= Spirit of Aggieland =

Song

The Spirit of Aggieland is the alma mater of the Texas A&M University. It was originally written as a poem by Marvin H. Mimms while he was a student at Texas A&M. Richard J. Dunn, the director of the Fightin' Texas Aggie Band at the time, composed the music. Students, faculty, and former students of the A&M sing the song at Aggie sporting events, Muster, and other events.

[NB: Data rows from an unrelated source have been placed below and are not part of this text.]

(** Property X23.  [_load] never writes the document model, the allow-list, the
    description, the selected kernel or the generator: a kernel named by
    the document is requested from the session, not selected.  It emits
    at most one signal, a ["toolbox"] one, and shows at most two
    messages, after those shown before. *)
Theorem load_frame
    (F : option (list string) → list ToolboxItemInfo →
         list ToolboxItemInfo * completion nat)
    (p : BlocklyPanel) :
  let m := _manager p in
  let r := _load F p in
  let m' := _manager r.1 in
  _context_model r.1 = _context_model p ∧
  getAllowedBlocks m' = getAllowedBlocks m ∧
  getDescription m' = getDescription m ∧
  _selectedKernel m' = _selectedKernel m ∧ _generator m' = _generator m ∧
  (_changed m' = _changed m ∨ _changed m' = _changed m ++ [toolbox]) ∧
  ∃ more, shown r.1 = shown p ++ more ∧ (length more ≤ 2)%nat.
Proof.
  cbv zeta. unfold getAllowedBlocks, getDescription.
  assert (Hnil : ∀ q : BlocklyPanel, ∃ more,
            shown q = shown q ++ more ∧ (length more ≤ 2)%nat).
  { intros q. exists []. rewrite app_nil_r. simpl. split; [done|lia]. }
  destruct (load_cases F p) as [->|[->|[->|[->|[_ H]]]]];
    try (cbn; split_and!; try done; by left).
  { cbn. split_and!; try done; [by left|].
    eexists [_]. split; [done|]. simpl. lia. }
  cbv zeta in H. rewrite H. clear H.
  set (metadata := get (_context_model p) "metadata").
  set (p1 := set_workspace _ p).
  pose proof (load_toolbox_model F metadata p1) as Hmod.
  pose proof (load_toolbox_shown F metadata p1) as Hs.
  assert (Hm : let m2 := _manager (load_toolbox F metadata p1).1 in
               _allowedBlocks m2 = _allowedBlocks (_manager p) ∧
               _description m2 = _description (_manager p) ∧
               _selectedKernel m2 = _selectedKernel (_manager p) ∧
               _generator m2 = _generator (_manager p) ∧
               (_changed m2 = _changed (_manager p) ∨
                _changed m2 = _changed (_manager p) ++ [toolbox])).
  { destruct (load_toolbox_manager F metadata p1) as [->|(s & _ & ->)];
      cbn [fst _manager set_manager]; [split_and!; try done; by left|].
    destruct (setToolbox_frame F s (_manager p)) as (Ha & Hg & Hk & _ & Hd & _).
    split_and!; try done.
    destruct (perform_signal F (call_setToolbox s) (_manager p))
      as [Hc|(c & [= <-] & Hc)]; [by left|by right]. }
  cbv zeta in Hm. destruct Hm as (Ha & Hd & Hk & Hg & Hc).
  assert (Hk2 : ∀ p2, let m3 := _manager (load_kernel metadata p2) in
            _allowedBlocks m3 = _allowedBlocks (_manager p2) ∧
            _description m3 = _description (_manager p2) ∧
            _selectedKernel m3 = _selectedKernel (_manager p2) ∧
            _generator m3 = _generator (_manager p2) ∧
            _changed m3 = _changed (_manager p2)).
  { intros p2. cbv zeta.
    by destruct (load_kernel_manager metadata p2) as [->|(s & _ & ->)]. }
  destruct (load_toolbox F metadata p1) as [p2 [[]|]]; cbn [fst snd] in *.
  - destruct (Hk2 p2) as (Ha2 & Hd2 & Hks2 & Hg2 & Hc2).
    rewrite load_kernel_model, Ha2, Hd2, Hks2, Hg2, Hc2.
    split_and!; try done.
    pose proof (load_kernel_shown metadata p2) as Hs2.
    destruct Hs2 as [-> | ->]; destruct Hs as [-> | ->].
    + exists []. rewrite app_nil_r. simpl. split; [done|lia].
    + eexists [_]. split; [done|]. simpl. lia.
    + eexists [_]. split; [done|]. simpl. lia.
    + eexists [_; _]. rewrite <- app_assoc. split; [done|]. simpl. lia.
  - split_and!; try done.
    destruct Hs as [-> | ->].
    + exists []. rewrite app_nil_r. simpl. split; [done|lia].
    + eexists [_]. split; [done|]. simpl. lia.
Qed.
(** The tiles pushed by the reconstruction loop, reversed and prefixed by
    the start tile, form the returned path. *)
Lemma linked_path (chain : list Tile) :
  forall k : Tile,
    linked terrain blocked start goal k chain ->
    head (rev (chain ++ [start])) = Some start /\
    last (rev (chain ++ [start])) = Some k /\
    isGridPath (rev (chain ++ [start])) = true /\
    Forall Passable (tail (rev (chain ++ [start]))).
Proof.
  induction chain as [|t rest IH]; intros k Hl.
  - simpl in Hl. subst k. simpl. repeat split; auto.
  - destruct Hl as (-> & Hks & Hpass & p & Hadj & Hl).
    destruct (IH p Hl) as (Hh & Hlast & Hgp & Hall).
    change (rev ((k :: rest) ++ [start])) with (rev (rest ++ [start]) ++ [k]).
    destruct (rev (rest ++ [start])) as [|a l] eqn:Hrev; [discriminate|].
    simpl in Hh. injection Hh as ->.
    split; [reflexivity|]. split; [apply last_snoc|].
    split; [eapply isGridPath_snoc; eauto|].
    simpl in *. apply Forall_app. split; [exact Hall|]. constructor; auto.
Qed.
End PathfinderProofs.

Lemma findPathTiles_sound (terrain : Z -> Z -> bool) (blocked : Tile -> bool)
    (start goal : Tile) (path : list Vector2) :
  findPathTiles terrain blocked start goal = Returned (Some path) ->
  exists tiles,
    path = map tileCenter tiles /\
    head tiles = Some start /\
    last tiles = Some goal /\
    isGridPath tiles = true /\
    Forall (passable terrain blocked goal) (tail tiles).
Proof.
  unfold findPathTiles. rewrite run_iterate. intros H.
  apply iterate_returned in H as (chain & -> & Hl);
    [|apply initialAStar_inv].
  exists (rev (chain ++ [start])). split; [reflexivity|].
  apply linked_path. exact Hl.
Qed.

(** ** Pathfinder: termination and validity of the returned path *)

Lemma findPathWith_unfold (terrain : Z -> Z -> bool) (entities : list Entity)
    (startX startY goalX goalY : R) (ignoreId : option string)
    (ignoreTypes : option (list EntityType))
    (blockedTiles : option (gset Tile)) :
  findPathWith terrain entities startX startY goalX goalY
    ignoreId ignoreTypes blockedTiles
  = match findPathTiles terrain
            (tileBlocked entities ignoreId ignoreTypes blockedTiles)
            (Math_floor startX, Math_floor startY)
            (Math_floor goalX, Math_floor goalY) with
    | Returned result => result
    | _ => None
    end.
Proof. reflexivity. Qed.

(** C9.  [findPath] terminates on every input: whatever the start and goal
    coordinates, the exclusion arguments and the blocked-tile set, the main
    loop of the search returns after at most 469884930 rounds, and the
    reconstruction of the path ends as well.  Every round takes one entry
    out of the open list, and an entry is put back only when the g-score of
    its tile falls, by at least a tenth; g-scores are sums of the step costs
    1.0 and 1.4 over at most 64 * 64 + 1 tiles. *)
Theorem findPath_terminates (terrain : Z -> Z -> bool) (entities : list Entity)
    (startX startY goalX goalY : R) (ignoreId : option string)
    (ignoreTypes : option (list EntityType))
    (blockedTiles : option (gset Tile)) :
  exists result,
    iterate terrain (tileBlocked entities ignoreId ignoreTypes blockedTiles)
      (Math_floor startX, Math_floor startY)
      (Math_floor goalX, Math_floor goalY) (Z.to_nat 469884930)
      (initialAStar (Math_floor startX, Math_floor startY)
         (Math_floor goalX, Math_floor goalY))
    = Returned result
    /\ findPathOutcome terrain entities startX startY goalX goalY
         ignoreId ignoreTypes blockedTiles = Returned result
    /\ findPathWith terrain entities startX startY goalX goalY
         ignoreId ignoreTypes blockedTiles = result.
Proof.
  destruct (findPathTiles_terminates terrain
              (tileBlocked entities ignoreId ignoreTypes blockedTiles)
              (Math_floor startX, Math_floor startY)
              (Math_floor goalX, Math_floor goalY)) as (result & Hrun & Hit).
  exists result. split; [exact Hit|]. split; [exact Hrun|].
  rewrite findPathWith_unfold, Hrun. reflexivity.
Qed.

The song was used as a wakeup call on Day 10 of space mission STS-124 for Texas A&M former student and mission specialist Mike Fossum.

==Lyrics (Original)==

Some may boast of prowess bold
Of the school they think so grand
But there's a spirit can ne'er be told
It's the Spirit of Aggieland.

'Chorus:'
We are the Aggies - the Aggies are we
True to each other as Aggies can be
We've got to FIGHT boys
We've got to fight!
We've got to fight for Maroon and White
After they've boosted all the rest
They will come and join the best
For we are the Aggies - the Aggies are we
We're from Texas A.M.C.

A yell sequence follows; traditionally omitted at Muster.

T-E-X-A-S A-G-G-I-E
Fight! Fight! Fight-fight-fight!
Fight! Maroon! White-White-White!
A-G-G-I-E
Texas! Texas! A-M-C!
Gig 'em, Aggies, 1-2-3
Farmers fight! Farmers fight!
Fight! Fight!
Farmers, farmers fight!
(all students perform their wildcat)

===Lyrical change===
The official lyrics for the last two lines of the chorus are "For we are the Aggies - the Aggies so true; We're from Texas A.M.U." These changes were made following the school's name change in 1963 from the Agricultural and Mechanical College of Texas (Texas A.M.C.) to Texas A&M University. The revised lyrics are used by choral groups on campus except for the Singing Cadets, which sings the original lyrics. However, students usually sing the original lyrics out of respect for the history of Texas A&M.

==Additional meaning==
The Spirit of Aggieland also refers to the "spirit can ne'er be told." Many people describe Texas A&M University as having a unique school spirit that "From the outside looking in, you can't understand it. And from the inside looking out, you can't explain it." It has perhaps best been stated by Eric Opiela, a former Vice Student Body President of the rival University of Texas at Austin, when discussing the loss of life in the 1999 Texas A&M Bonfire collapse:

I learned something tonight. For all us Longhorns who discount A&M in our neverending rivalry, we need to realize one thing. Aggieland is a special place, with special people. It is infinitely better equipped than us at dealing with a tragedy such as this for one simple reason. It is a family. It is a family that cares for its own, a family that reaches out, a family that is unified in the face of adversity; a family that moved this Longhorn to tears. My heart, my prayers, and the heart of the UT student body go out tonight to Aggies and their family and friends as they recover from this great loss. Texas A&M, The Eyes of Texas are Upon You--and they look with sincere sympathy upon a family that has been through so much tragedy this semester.
— 30px, 30px, Eric Opiela

In the wake of the Virginia Tech shooting in 2007 that killed 32 people, Texas A&M and Texas also united and created shirts as both a tribute and fundraiser. The front read "Orange and Maroon support Orange and Maroon", in reference to Virginia Tech sharing maroon as a color with Texas A&M and orange as a school color with Texas. The back, meanwhile, read, "The Eyes of Texas are upon you / For your spirit can ne'er be told / In times of greatest tragedy / You have a hand to hold", referencing both "The Eyes of Texas" and "Spirit of Aggieland".